What you are asked to do: Given the entries below, please return each one exactly.

Collected data:
################

(** Once the request is admitted, the checks decide. *)
Lemma Authorize_admitted attributes ctx (w w1 : WW) pr1 pr2 pr3 :
  buildAuthorizationContext o attributes = Ok ctx →
  validateOrganizationNamespace ctx attributes w = (Ok tt, w1) →
  lookup_at 1 w attributes = Some pr1 → registers o pr1 attributes = true →
  lookup_at 2 w attributes = Some pr2 → lookup_at 3 w attributes = Some pr3 →
  (Authorize P o attributes w).1 =
  match (fga_BatchCheck (request_batch o attributes pr2 pr3 ctx w) (ww_fga w)).1 with
  | Ok result => Ok (if existsb (λ kr, GetAllowed kr.2) (map_to_list result) then DecisionAllow else DecisionDeny, "", None)
  | Err e => Ok (DecisionNoOpinion, "", Some e)
  | OutOfFuel => OutOfFuel
  end.
Proof.
  intros Hc Hv Hl1 Hreg Hl2 Hl3. pose proof (validateOrganizationNamespace_frame ctx attributes w) as HF.
  rewrite Hv in HF. simpl in HF. pose proof HF as (Ef & Ew & _ & _). unfold Authorize.
  rewrite (or_deny_Ok _ _ _ w ctx w) by (unfold lift; by rewrite Hc).
  rewrite (or_deny_Ok _ _ _ w tt w1) by done.
  erewrite or_deny_Ok by apply validatePermission_run.
  rewrite (lookup_at_same 1 w w1), Hl1, Hreg by done. simpl.
  erewrite or_deny_Ok; [|rewrite (buildOpenFGARequest_run _ _ _ _ Hc), lookup_at_after,
    (lookup_at_same 2 w w1), Hl2 by done; reflexivity].
  erewrite or_deny_Ok; [|rewrite getProtectedResource_run, !lookup_at_after,
    (lookup_at_same 3 w w1), Hl3 by done; reflexivity].
  assert (request_check o attributes pr2 (after_read w1) = request_check o attributes pr2 w) as ->.
  { unfold request_check, request_model. simpl. by rewrite Ew. }
  rewrite <- (executeBatchCheck_run attributes pr2 pr3 ctx (after_read (after_read (after_read w1))) w) by done.
  unfold mbind at 1, M_bind at 1. destruct (executeBatchCheck _ _ _ _ _) as [[[[d r] e]|e|] w2]; done.
Qed.

Lemma deny_not_registered_not_allow attributes scope (w : WW) d r e w' :
  deny_not_registered P o attributes scope w = (Ok (d, r, e), w') → d = DecisionDeny.
Proof.
  unfold deny_not_registered. intros (a & w1 & _ & Hr)%bind_Ok.
  destruct (o_EnableSubresourceAuthorization o); apply bind_Ok in Hr as (? & ? & _ & Hr);
    apply mret_run in Hr as [[= -> -> ->] _]; done.
Qed.
Ltac solve_keeps :=
  repeat first
    [ assumption
    | progress intros
    | apply keeps_bind | apply keeps_map_err | apply keeps_try | apply keeps_k8s_on_fga | apply keeps_fga_on_k8s
    | solve [apply keeps_reads; eauto with reads]
    | case_match ].

(** ** Finalizing *)

(** A deleted object with the finalizer: its cleanup runs, and when it succeeds the
    finalizer is off. *)
Lemma Finalize_deleting `{FinalizersLaws} W key (fin : M W unit) m w o w' :
  om_DeletionTimestamp m ≠ None → ContainsFinalizer m key = true →
  Finalizers_Finalize key fin m w = (o, w') →
  (fin w = (Ok tt, w') ∧ o = Ok (true, remove_finalizer m key)) ∨
  (∃ e e', fin w = (Err e, w') ∧ o = Err e') ∨
  (fin w).1 = OutOfFuel.
Proof.
  intros Hd Hc E. destruct (fin w) as [[[]|e|] w1] eqn:Ef; [left|right; left|by right; right].
  - rewrite (Finalize_run W key fin m w w1 Hd Hc Ef) in E. by injection E as <- <-.
  - destruct (Finalize_fail W key fin m w e w1 Hd Hc Ef) as (e' & E'). rewrite E' in E. injection E as <- <-. eauto.
Qed.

################

Problem solution:
(** Once the request is admitted, the checks decide. *)
Lemma Authorize_admitted attributes ctx (w w1 : WW) pr1 pr2 pr3 :
  buildAuthorizationContext o attributes = Ok ctx →
  validateOrganizationNamespace ctx attributes w = (Ok tt, w1) →
  lookup_at 1 w attributes = Some pr1 → registers o pr1 attributes = true →
  lookup_at 2 w attributes = Some pr2 → lookup_at 3 w attributes = Some pr3 →
  (Authorize P o attributes w).1 =
  match (fga_BatchCheck (request_batch o attributes pr2 pr3 ctx w) (ww_fga w)).1 with
  | Ok result => Ok (if existsb (λ kr, GetAllowed kr.2) (map_to_list result) then DecisionAllow else DecisionDeny, "", None)
  | Err e => Ok (DecisionNoOpinion, "", Some e)
  | OutOfFuel => OutOfFuel
  end.
Proof.
  intros Hc Hv Hl1 Hreg Hl2 Hl3. pose proof (validateOrganizationNamespace_frame ctx attributes w) as HF.
  rewrite Hv in HF. simpl in HF. pose proof HF as (Ef & Ew & _ & _). unfold Authorize.
  rewrite (or_deny_Ok _ _ _ w ctx w) by (unfold lift; by rewrite Hc).
  rewrite (or_deny_Ok _ _ _ w tt w1) by done.
  erewrite or_deny_Ok by apply validatePermission_run.
  rewrite (lookup_at_same 1 w w1), Hl1, Hreg by done. simpl.
  erewrite or_deny_Ok; [|rewrite (buildOpenFGARequest_run _ _ _ _ Hc), lookup_at_after,
    (lookup_at_same 2 w w1), Hl2 by done; reflexivity].
  erewrite or_deny_Ok; [|rewrite getProtectedResource_run, !lookup_at_after,
    (lookup_at_same 3 w w1), Hl3 by done; reflexivity].
  assert (request_check o attributes pr2 (after_read w1) = request_check o attributes pr2 w) as ->.
  { unfold request_check, request_model. simpl. by rewrite Ew. }
  rewrite <- (executeBatchCheck_run attributes pr2 pr3 ctx (after_read (after_read (after_read w1))) w) by done.
  unfold mbind at 1, M_bind at 1. destruct (executeBatchCheck _ _ _ _ _) as [[[[d r] e]|e|] w2]; done.
Qed.

Lemma deny_not_registered_not_allow attributes scope (w : WW) d r e w' :
  deny_not_registered P o attributes scope w = (Ok (d, r, e), w') → d = DecisionDeny.
Proof.
  unfold deny_not_registered. intros (a & w1 & _ & Hr)%bind_Ok.
  destruct (o_EnableSubresourceAuthorization o); apply bind_Ok in Hr as (? & ? & _ & Hr);
    apply mret_run in Hr as [[= -> -> ->] _]; done.
Qed.
Ltac solve_keeps :=
  repeat first
    [ assumption
    | progress intros
    | apply keeps_bind | apply keeps_map_err | apply keeps_try | apply keeps_k8s_on_fga | apply keeps_fga_on_k8s
    | solve [apply keeps_reads; eauto with reads]
    | case_match ].

(** ** Finalizing *)

(** A deleted object with the finalizer: its cleanup runs, and when it succeeds the
    finalizer is off. *)
Lemma Finalize_deleting `{FinalizersLaws} W key (fin : M W unit) m w o w' :
  om_DeletionTimestamp m ≠ None → ContainsFinalizer m key = true →
  Finalizers_Finalize key fin m w = (o, w') →
  (fin w = (Ok tt, w') ∧ o = Ok (true, remove_finalizer m key)) ∨
  (∃ e e', fin w = (Err e, w') ∧ o = Err e') ∨
  (fin w).1 = OutOfFuel.
Proof.
  intros Hd Hc E. destruct (fin w) as [[[]|e|] w1] eqn:Ef; [left|right; left|by right; right].
  - rewrite (Finalize_run W key fin m w w1 Hd Hc Ef) in E. by injection E as <- <-.
  - destruct (Finalize_fail W key fin m w e w1 Hd Hc Ef) as (e' & E'). rewrite E' in E. injection E as <- <-. eauto.
Qed.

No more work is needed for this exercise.